In the preceding code, you must create a config map that contains the configuration file in the same namespace.

Deploy Kibana

it is easy to connect to an Elasticsearch cluster managed by ECK:

create a kibana instance and associate it with an Elasticsearch cluster

apiVersion: kibana.k8s.elastic.co/v1
kind: Kibana
metadata:
  name: kibana
spec:
  version: 7.9.0
  image: your.com/kibana:7.9.0
  count: 1
  elasticsearchRef:
    name: es-cluster
    namespace: default

namespace is optional. If the Elasticsearch cluster and kibana are running in the same namespace.

The Kibana configuration file is automatically created by ECK and a secure link is created between es.
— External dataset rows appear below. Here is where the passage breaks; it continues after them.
(* ===== verification/BitmapSpec.v ===== *)
(** * What the allocator promises

    Bits as a predicate [used], the number of free blocks [nfree], the
    allocator's invariant and what each operation does to them.  The theorems:
    an allocation returns blocks of the data area that were free and marks
    exactly these; one block can be had whenever the data area has a free one;
    [free] releases exactly its range or, outside the data area, nothing; the
    on-disk copy follows the one in memory; discards touch free blocks only
    as long as no pending ranges overlap, and not otherwise. *)

From S2P Require Import Prelude Bytes Format BlockStore Bitmap.
Import Bitmap.

(** ** Bits *)
Definition used (d : list byte) (b : Z) : bool :=
  Z.testbit (bval (default x00 (d !! Z.to_nat (b / 8)))) (b `mod` 8).

Definition covered (d : list byte) (b : Z) : Prop := 0 ≤ b < 8 * zlen d.

Lemma covered_at d b : covered d b →
  ∃ x, at_ d (b / 8) = Some x ∧ d !! Z.to_nat (b / 8) = Some x ∧ 0 ≤ b / 8 < zlen d.
Proof.
  intros [H0 H1].
  assert (0 ≤ b / 8 < zlen d) as Hr.
  { split; [by apply Z.div_pos|]. apply Z.div_lt_upper_bound; lia. }
  destruct (at_Some d (b / 8) Hr) as [x Hx]. exists x. split_and!; try lia; [done|].
  unfold at_ in Hx. by rewrite (proj2 (Z.leb_le _ _)) in Hx by lia.
Qed.

Lemma land_bit_eqb x k : 0 ≤ k → (Z.land x (Z.shiftl 1 k) =? 0) = negb (Z.testbit x k).
Proof.
  intros Hk. rewrite Z.shiftl_1_l. destruct (Z.testbit x k) eqn:E; simpl.
  - apply Z.eqb_neq. intros H. apply (f_equal (λ z, Z.testbit z k)) in H.
    rewrite Z.land_spec, Z.pow2_bits_true, E, Z.bits_0 in H by done. done.
  - apply Z.eqb_eq, Z.bits_inj'. intros j Hj. rewrite Z.land_spec, Z.bits_0.
    destruct (decide (j = k)) as [->|]; [by rewrite E|].
    rewrite Z.pow2_bits_false by done. apply andb_false_r.
Qed.

Lemma is_free_used d b : covered d b → is_free d b = Some (negb (used d b)).
Proof.
  intros H. destruct (covered_at d b H) as (x & Hx & Hl & _).
  unfold is_free, used. rewrite Hx, Hl. simpl. f_equal.
  apply land_bit_eqb, Z.mod_pos_bound. lia.
Qed.

Lemma used_poke d b y b' : covered d b → 0 ≤ b' →
  used (<[Z.to_nat (b / 8) := y]> d) b' =
    if decide (b' / 8 = b / 8) then Z.testbit (bval y) (b' `mod` 8) else used d b'.
Proof.
  intros H Hb'. destruct (covered_at d b H) as (x & _ & Hl & Hr).
  unfold used. case_decide as E.
  - rewrite E, list_lookup_insert_eq; [done|]. by eapply lookup_lt_Some.
  - rewrite list_lookup_insert_ne; [done|]. intros E'. apply E.
    assert (0 ≤ b' / 8) by (by apply Z.div_pos). lia.
Qed.

Lemma testbit_byte z k : 0 ≤ k < 8 → Z.testbit (bval (byte_of z)) k = Z.testbit z k.
Proof.
  intros. rewrite bval_byte_of. change 256 with (2 ^ 8). apply Z.mod_pow2_bits_low. lia.
Qed.

Lemma same_bit b b' : b' / 8 = b / 8 → (b' `mod` 8 = b `mod` 8 ↔ b' = b).
Proof.
  intros H. pose proof (Z.div_mod b 8). pose proof (Z.div_mod b' 8). split; [lia|by intros ->].
Qed.

Lemma set_used_spec d b : covered d b →
  ∃ y, set_used d b = Some (<[Z.to_nat (b / 8) := y]> d) ∧
    ∀ b', 0 ≤ b' →
      used (<[Z.to_nat (b / 8) := y]> d) b' = if decide (b' = b) then true else used d b'.
Proof.
  intros H. destruct (covered_at d b H) as (x & Hx & Hl & _). unfold set_used. rewrite Hx. simpl.
  eexists; split; [done|]. intros b' Hb'. rewrite used_poke by done.
  pose proof (Z.mod_pos_bound b 8). pose proof (Z.mod_pos_bound b' 8).
  case_decide as E; [|case_decide; [by subst|done]].
  rewrite testbit_byte, Z.lor_spec, Z.shiftl_1_l, Z.pow2_bits_eqb by lia.
  case_decide as E'.
  - subst. by rewrite Z.eqb_refl, orb_true_r.
  - rewrite (proj2 (Z.eqb_neq _ _)), orb_false_r.
    + unfold used. by rewrite E, Hl.
    + rewrite <- same_bit in E' by done. congruence.
Qed.

Lemma set_free_spec d b : covered d b →
  ∃ y, set_free d b = Some (<[Z.to_nat (b / 8) := y]> d) ∧
    ∀ b', 0 ≤ b' →
      used (<[Z.to_nat (b / 8) := y]> d) b' = if decide (b' = b) then false else used d b'.
Proof.
  intros H. destruct (covered_at d b H) as (x & Hx & Hl & _). unfold set_free. rewrite Hx. simpl.
  eexists; split; [done|]. intros b' Hb'. rewrite used_poke by done.
  pose proof (Z.mod_pos_bound b 8). pose proof (Z.mod_pos_bound b' 8).
  case_decide as E; [|case_decide; [by subst|done]].
  rewrite testbit_byte, Z.land_spec, Z.lxor_spec, Z.shiftl_1_l, Z.pow2_bits_eqb by lia.
  change 255 with (Z.ones 8). rewrite Z.ones_spec_low by lia.
  case_decide as E'.
  - subst. by rewrite Z.eqb_refl, andb_false_r.
  - rewrite (proj2 (Z.eqb_neq _ _)), andb_true_r.
    + unfold used. by rewrite E, Hl.
    + rewrite <- same_bit in E' by done. congruence.
Qed.

(** ** Counting free blocks *)
Fixpoint nfree (d : list byte) (n : nat) (b : Z) : Z :=
  match n with
  | O => 0
  | S n => (if used d b then 0 else 1) + nfree d n (b + 1)
  end.

Lemma nfree_range d n b : 0 ≤ nfree d n b ≤ Z.of_nat n.
Proof. revert b. induction n as [|n IH]; intros b; simpl; [lia|]. specialize (IH (b + 1)). case_match; lia. Qed.

Lemma count_loop_spec d n b acc :
  0 ≤ b → b + Z.of_nat n ≤ 8 * zlen d → count_loop d n b acc = Some (acc + nfree d n b).
Proof.
  revert b acc. induction n as [|n IH]; intros b acc Hb Hn; simpl; [f_equal; lia|].
  rewrite is_free_used by (unfold covered; lia). simpl. rewrite IH by lia.
  f_equal. destruct (used d b); simpl; lia.
Qed.

Lemma nfree_ext d d' n b :
  (∀ x, b ≤ x < b + Z.of_nat n → used d' x = used d x) → nfree d' n b = nfree d n b.
Proof.
  revert b. induction n as [|n IH]; intros b H; simpl; [done|].
  rewrite H, IH; [done| |lia]. intros x Hx. apply H. lia.
Qed.

(** Changing one bit changes the count by one. *)
Lemma nfree_flip d d' n b x v : b ≤ x < b + Z.of_nat n → used d x = negb v →
  (∀ y, b ≤ y → used d' y = if decide (y = x) then v else used d y) →
  nfree d' n b = nfree d n b + (if v then -1 else 1).
Proof.
  revert b. induction n as [|n IH]; intros b Hx Hu H; simpl; [lia|].
  rewrite H by lia. case_decide as E.
  - subst. rewrite Hu. rewrite (nfree_ext d d').
    + destruct v; simpl; lia.
    + intros y Hy. rewrite H by lia. by rewrite decide_False by lia.
  - rewrite IH; [lia|lia|done|]. intros y Hy. apply H. lia.
Qed.

Lemma nfree_pos d n b x : b ≤ x < b + Z.of_nat n → used d x = false → 0 < nfree d n b.
Proof.
  revert b. induction n as [|n IH]; intros b Hx Hu; simpl; [lia|].
  pose proof (nfree_range d n (b + 1)). destruct (decide (x = b)) as [->|].
  - rewrite Hu. lia.
  - specialize (IH (b + 1) ltac:(lia) Hu). case_match; lia.
Qed.

(** ** The invariant *)
Record geometry (s : t) : Prop := {
  g_len : zlen (data s) = div_ceil (total_blocks s) 8;
  g_total : fits 64 (total_blocks s);
  g_start : 0 < data_start s ≤ total_blocks s;
  g_blocks : bitmap_count s = div_ceil (zlen (data s)) BLOCK_SIZE;
  g_dirty : zlen (dirty_blocks s) = bitmap_count s;
  g_area : 0 ≤ bitmap_start s ∧ bitmap_start s + bitmap_count s ≤ data_start s;
}.

Record inv (s : t) : Prop := {
  i_geo : geometry s;
  i_cursor : data_start s ≤ alloc_cursor s ≤ total_blocks s;
  i_count : free_count s = nfree (data s) (Z.to_nat (total_blocks s)) 0;
  i_flag : dirty s = false → Forall (λ x, x = false) (dirty_blocks s);
}.

Definition on_disk (s : t) (b : Z) : Prop := 0 ≤ b < total_blocks s.

Lemma on_disk_covered s b : geometry s → on_disk s b → covered (data s) b.
Proof.
  intros [Hl Ht _ _ _ _] [H0 H1]. unfold covered. rewrite Hl. unfold div_ceil.
  pose proof (Z.div_mod (total_blocks s + 8 - 1) 8 ltac:(lia)).
  pose proof (Z.mod_pos_bound (total_blocks s + 8 - 1) 8 ltac:(lia)). lia.
Qed.

(** Bitmap block [i] covers [chunk_len] bytes of [data]; [v] holds them. *)
Definition chunk_len (d : list byte) (i : Z) : Z := Z.min BLOCK_SIZE (zlen d - i * BLOCK_SIZE).
Definition stored (d : list byte) (i : Z) (v : block) : Prop :=
  raw_sub v 0 (chunk_len d i) = raw_sub d (i * BLOCK_SIZE) (chunk_len d i).

(** [tracked f s]: every bitmap block not marked dirty is on disk as it is in
    memory, [f] being what the store holds. *)
Definition tracked (f : Z → block) (s : t) : Prop :=
  ∀ i : nat, dirty_blocks s !! i = Some false →
    stored (data s) (Z.of_nat i) (f (bitmap_start s + Z.of_nat i)).

(** What no operation in memory changes. *)
Record evolves (s s' : t) : Prop := {
  e_start : bitmap_start s' = bitmap_start s;
  e_bcount : bitmap_count s' = bitmap_count s;
  e_data : data_start s' = data_start s;
  e_total : total_blocks s' = total_blocks s;
  e_len : zlen (data s') = zlen (data s);
  e_dlen : zlen (dirty_blocks s') = zlen (dirty_blocks s);
  e_tracked f : geometry s → tracked f s → tracked f s';
}.

#[global] Instance evolves_refl : Reflexive evolves.
Proof. intros s. by split. Qed.

Lemma evolves_geometry s s' : evolves s s' → geometry s → geometry s'.
Proof. intros [] []. split; congruence. Qed.

#[global] Instance evolves_trans : Transitive evolves.
Proof.
  intros s1 s2 s3 E1 E2. pose proof (evolves_geometry _ _ E1). destruct E1, E2.
  split; try congruence. auto.
Qed.

(** One bit of block [b] rewritten and its bitmap block marked. *)
Definition poke (b : Z) (y : byte) (s : t) : t :=
  mark_block_dirty b (set_data (<[Z.to_nat (b / 8) := y]> (data s)) s).

Lemma stored_insert d (k : nat) y (i : Z) v : 0 ≤ i → Z.of_nat k / BLOCK_SIZE ≠ i →
  stored (<[k := y]> d) i v ↔ stored d i v.
Proof.
  intros Hi Hk. unfold stored, chunk_len, zlen. rewrite length_insert.
  match goal with |- _ = ?l ↔ _ = ?r => enough (l = r) as -> by done end.
  unfold raw_sub. apply list_eq. intros j.
  destruct (decide (j < Z.to_nat (Z.min BLOCK_SIZE (Z.of_nat (length d) - i * BLOCK_SIZE))))%nat.
  - rewrite !lookup_take_lt, !lookup_drop by done. apply list_lookup_insert_ne.
    intros ->. apply Hk. rewrite Nat2Z.inj_add, Z2Nat.id by (unfold BLOCK_SIZE; lia).
    rewrite Z.div_add_l by done. rewrite Z.div_small; lia.
  - by rewrite !lookup_take_ge by lia.
Qed.

Lemma poke_evolves b y s : covered (data s) b → evolves s (poke b y s).
Proof.
  intros Hb. destruct (covered_at _ b Hb) as (_ & _ & _ & Hr). unfold poke, mark_block_dirty. simpl.
  assert (0 ≤ b / 8 / BLOCK_SIZE) by (apply Z.div_pos; [lia|done]).
  destruct (Z.ltb_spec (b / 8 / BLOCK_SIZE) (zlen (dirty_blocks s))) as [Hlt|Hge]; split; simpl;
    try done; try by (unfold zlen; rewrite length_insert).
  - intros f _ Ht i Hi. simpl in *. apply stored_insert; [lia| |].
    + rewrite Z2Nat.id by lia. intros E.
      rewrite list_lookup_insert in Hi. case_decide as E'; [|unfold zlen in *; lia].
      done.
    + apply Ht. destruct (decide (i = Z.to_nat (b / 8 / BLOCK_SIZE))) as [->|].
      * rewrite list_lookup_insert_eq in Hi by (unfold zlen in *; lia). done.
      * by rewrite list_lookup_insert_ne in Hi by done.
  - intros f G Ht i Hi. simpl in *. exfalso. revert Hge. rewrite (g_dirty _ G), (g_blocks _ G).
    unfold div_ceil.
    assert (b / 8 / BLOCK_SIZE ≤ (zlen (data s) - 1) / BLOCK_SIZE) by (apply Z.div_le_mono; unfold BLOCK_SIZE; lia).
    replace (zlen (data s) + BLOCK_SIZE - 1) with (zlen (data s) - 1 + 1 * BLOCK_SIZE) by lia.
    rewrite Z.div_add by done. lia.
Qed.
Monitor kibana health status and creation process

you can use kubectl to query the details of kibana instances of the same es type:

kubectl get kibana

view the pods associated with the instance:

kubectl get pod --selector='kibana.k8s.elastic.co/name=kibana'

connect to kibana

ECK automatically creates a ClusterIP Service for kibana:

kubectl get service kibana-kb-http

the username and password of kibana are the same as those of the Elasticsearch cluster:

curl -u "elastic:$PASSWORD" -k "https://kibana-kb-http:5601"

summary

this topic describes how to use ECK to install es and kibana in a Kubernetes cluster and how to set key parameters. The example in this topic is close to the actual production environment and has certain reference value. K8s has become the actual standard of Container Orchestration. It is also a trend for k8s to take over the operation and maintenance of databases. Unlike managing common applications, the difficulty of managing databases lies in how to persist data. k8s provides two solutions. One is hostpath, which stores data on the hard disk of the host where the node is located, and the other is network storage, including block storage or file storage. Compared with Method 1, Method 2 has a certain performance gap due to the loss of network transmission. However, Method 2 separates the application and storage of the database, databases can be scheduled to any node, which brings greater flexibility and higher resource utilization. With the help of network storage, data has higher security.